* WORK INSTRUCTIONS:
Transcribe the entire listing exactly as it appears.

* LISTED ENTRIES:
Definition lower (c : Z) : Z := if (65 <=? c) && (c <=? 90) then u16 (c + 32) else c.
Fixpoint equal_chars (a b : list Z) : bool :=
  match a, b with
  | x :: a', y :: b' => if lower x =? lower y then equal_chars a' b' else false
  | _, _ => true
  end.
Definition AtomEqualName (a b : list Z) : bool := (length a =? length b)%nat && equal_chars a b.

Section Atom.
Context {P : Type} `{PoolInterface P}.
Implicit Types (s : AT_STATE P).

Definition AtomLock : SpinLock (AT_STATE P).
Proof. refine (mkSpinLock g_AtomLock set_AtomLock _ _ _ _ _ _); try done. by intros []. Defined.

Definition at_do {A} (m : M P A) : M (AT_STATE P) A := zoom at_pool set_at_pool m.
Definition bucket s (h : nat) : list (Z * ATOM_ENTRY) := default [] (g_AtomTable s !! h).
Definition set_bucket (h : nat) (b : list (Z * ATOM_ENTRY)) s : AT_STATE P :=
  set_table (<[h := b]> (g_AtomTable s)) s.

Definition AtomInit : M (AT_STATE P) unit :=
  mmod (set_table (replicate ATOM_TABLE_SIZE []));; KeInitializeSpinLock AtomLock.

(** Every return of the C routines between lock and unlock unlocks first. *)
Definition under_lock {A} (body : M (AT_STATE P) A) : M (AT_STATE P) A :=
  irql ← KeAcquireSpinLock AtomLock;
  r ← body;
  KeReleaseSpinLock AtomLock irql;;
  mret r.
Lemma build_run s m code ib il ob ol :
  io_inv s m →
  ∃ a s', IoBuildDeviceIoControlRequest code ib il ob ol s =
      Ok (if a =? 0 then (STATUS_NO_MEMORY, None) else (STATUS_SUCCESS, Some a), s') ∧
    Drivers s' = Drivers s ∧ Devices s' = Devices s ∧
    ((a = 0 ∧ io_inv s' m ∧ Irps s' = Irps s) ∨
     (0 < a ∧ m !! a = None ∧ io_inv s' (<[a := TAG_IRP]> m) ∧ Irps s' = <[a := ioctl_irp 0 code ib il ob ol]> (Irps s))).
Proof.
  intros Hi. destruct (allocate_irp_run s m 1 Hi ltac:(lia)) as (a & p & Hr & Hc). cbv zeta in Hr, Hc.
  unfold IoBuildDeviceIoControlRequest. rewrite (bind_ok _ _ _ _ _ Hr). exists a.
  destruct Hc as [(-> & Hc)|(Ha & Hf & Hc)]; [eexists; split_and!; [reflexivity|done|done|by left]|].
  destruct (Z.eqb_spec a 0) as [->|_]; [lia|]. set (s1 := set_Irps _ _) in *.
  assert (Irps s1 !! a = Some (fresh_irp 1)) as Hx by apply lookup_insert_eq.
  unfold get_irp. rewrite (deref_bind (λ s, Irps s !! a) _ _ _ Hx).
  rewrite (deref_bind (λ _, stack_at (with_buffer ob (fresh_irp 1)) (1 - 1)) _ s1 empty_stack eq_refl).
  exists (set_Irps (<[a := ioctl_irp 0 code ib il ob ol]> (Irps s1)) s1). split_and!; [done|done|done|]. right. split_and!; [done|done| |].
  - apply (inv_put_irp Hc); [apply lookup_insert_eq|]. apply with_stack_wf, (set_irp_wf _ ob 0), fresh_irp_wf. lia.
  - cbn. by rewrite insert_insert_eq.
Qed.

* WRITTEN SOLUTION:
Definition lower (c : Z) : Z := if (65 <=? c) && (c <=? 90) then u16 (c + 32) else c.
Fixpoint equal_chars (a b : list Z) : bool :=
  match a, b with
  | x :: a', y :: b' => if lower x =? lower y then equal_chars a' b' else false
  | _, _ => true
  end.
Definition AtomEqualName (a b : list Z) : bool := (length a =? length b)%nat && equal_chars a b.

Section Atom.
Context {P : Type} `{PoolInterface P}.
Implicit Types (s : AT_STATE P).

Definition AtomLock : SpinLock (AT_STATE P).
Proof. refine (mkSpinLock g_AtomLock set_AtomLock _ _ _ _ _ _); try done. by intros []. Defined.

Definition at_do {A} (m : M P A) : M (AT_STATE P) A := zoom at_pool set_at_pool m.
Definition bucket s (h : nat) : list (Z * ATOM_ENTRY) := default [] (g_AtomTable s !! h).
Definition set_bucket (h : nat) (b : list (Z * ATOM_ENTRY)) s : AT_STATE P :=
  set_table (<[h := b]> (g_AtomTable s)) s.

Definition AtomInit : M (AT_STATE P) unit :=
  mmod (set_table (replicate ATOM_TABLE_SIZE []));; KeInitializeSpinLock AtomLock.

(** Every return of the C routines between lock and unlock unlocks first. *)
Definition under_lock {A} (body : M (AT_STATE P) A) : M (AT_STATE P) A :=
  irql ← KeAcquireSpinLock AtomLock;
  r ← body;
  KeReleaseSpinLock AtomLock irql;;
  mret r.
Lemma build_run s m code ib il ob ol :
  io_inv s m →
  ∃ a s', IoBuildDeviceIoControlRequest code ib il ob ol s =
      Ok (if a =? 0 then (STATUS_NO_MEMORY, None) else (STATUS_SUCCESS, Some a), s') ∧
    Drivers s' = Drivers s ∧ Devices s' = Devices s ∧
    ((a = 0 ∧ io_inv s' m ∧ Irps s' = Irps s) ∨
     (0 < a ∧ m !! a = None ∧ io_inv s' (<[a := TAG_IRP]> m) ∧ Irps s' = <[a := ioctl_irp 0 code ib il ob ol]> (Irps s))).
Proof.
  intros Hi. destruct (allocate_irp_run s m 1 Hi ltac:(lia)) as (a & p & Hr & Hc). cbv zeta in Hr, Hc.
  unfold IoBuildDeviceIoControlRequest. rewrite (bind_ok _ _ _ _ _ Hr). exists a.
  destruct Hc as [(-> & Hc)|(Ha & Hf & Hc)]; [eexists; split_and!; [reflexivity|done|done|by left]|].
  destruct (Z.eqb_spec a 0) as [->|_]; [lia|]. set (s1 := set_Irps _ _) in *.
  assert (Irps s1 !! a = Some (fresh_irp 1)) as Hx by apply lookup_insert_eq.
  unfold get_irp. rewrite (deref_bind (λ s, Irps s !! a) _ _ _ Hx).
  rewrite (deref_bind (λ _, stack_at (with_buffer ob (fresh_irp 1)) (1 - 1)) _ s1 empty_stack eq_refl).
  exists (set_Irps (<[a := ioctl_irp 0 code ib il ob ol]> (Irps s1)) s1). split_and!; [done|done|done|]. right. split_and!; [done|done| |].
  - apply (inv_put_irp Hc); [apply lookup_insert_eq|]. apply with_stack_wf, (set_irp_wf _ ob 0), fresh_irp_wf. lia.
  - cbn. by rewrite insert_insert_eq.
Qed.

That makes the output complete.